4 Experimental results

To consider the performance of Dep-PoF, we compare cEI, Dep-cEI, cAS, Dep-cAS, and Random Search for all benchmarks. All benchmarks are observed without noise. All methods begin with 10 initial points given by a Latin hypercube design and have a budget of 100 evaluations. The plots also show the optimal objective value for each benchmark. For any infeasible point, set its value to the maximal objective value among all evaluated feasible points. All experimental results are realized by using GPflow [37] and Scipy [44], and we report the mean with one standard error over 50 replications. Open Resource 1 provides full implementation details and justifies using GPflow. In this section, d means the input dimension, and p means the number of constraints.
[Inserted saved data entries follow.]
(* ===== verification/_CoqProject ===== *)
-Q . S2P
Prelude.v
Queue.v
Mmu.v
Pmap.v
PmapInv.v
PmapOps.v
PmapInsert.v
PmapThms.v
KState.v
Elf.v
Signo.v
Env.v
Sched.v
TlbEx.v
Signal.v
Syscall.v
Traps.v
EnvThms.v
SchedThms.v
PmapFree.v
EnvInv.v
EnvSpec.v
MemThms.v
TlbThms.v
IpcThms.v
SysThms.v
ElfThms.v
SignalThms.v
SignalTrip.v
Str.v
StrThms.v
Print.v
PrintThms.v
Output.v
OutputThms.v
Wp.v
Ide.v
Fs.v
Gx.v
FsMem.v
FsCache.v
FsBlockThms.v
FsInit.v
FsPath.v
FsFormat.v
FsFormatDir.v
FsFormatTree.v
FsFormatNode.v
FsFormatMain.v
FsImage.v
Serv.v
ServThms.v
Check.v
Uproc.v
UprocMem.v
Fd.v
Ufile.v
Upipe.v
PipeRing.v
PipeThms.v
FdOps.v
Usignal.v
UsignalThms.v
Fork.v
ForkThms.v
ForkIso.v
ForkKernel.v
ForkAccess.v
Spawn.v
SpawnThms.v
SpawnLoad.v
SpawnStart.v
Shell.v
UserProgs.v
ShellThms.v
Kernel.v
KernelCalls.v
KernelSafe.v
Boot.v
HostTools.v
4.1 A toy example with repeated constraints

Although Sect. 3.2 discusses dependence between constraints, we do not know how to measure it for general cases. Therefore, to see the difference between Dep-PoF and PoF, we construct an extreme case based on the 2D Gardner [21] problem with 1 black-box constraint (see Open Resource 3 for details), where we repeat this single constraint several times. 2D Gardner problem itself is challenging due to two small feasible regions and two boundary optimum (one of which is a global optimum). After repeating its constraint p times, denote $p_0({\varvec{x}})=P(c_1({\varvec{x}})\le 0)$, then $PoF_{\textrm{dep}}({\varvec{x}})=p_0({\varvec{x}})$ while PoF becomes $PoF({\varvec{x}})=p_0^p({\varvec{x}})$. Intuitively, as p increases, more samples are needed to increase the confidence for ${\varvec{x}}$ being feasible. Experimental results in Fig. 1 verify this intuition, from which we notice:

Dep-PoF helps exploiting feasible regions. When the samples are scarce, Dep-PoF improves the objective earlier since it calculates the true probabilities which admit it samples points more confidently. For PoF, however, since the probabilities decay near the boundary, it needs more samples to gain more information about feasible regions.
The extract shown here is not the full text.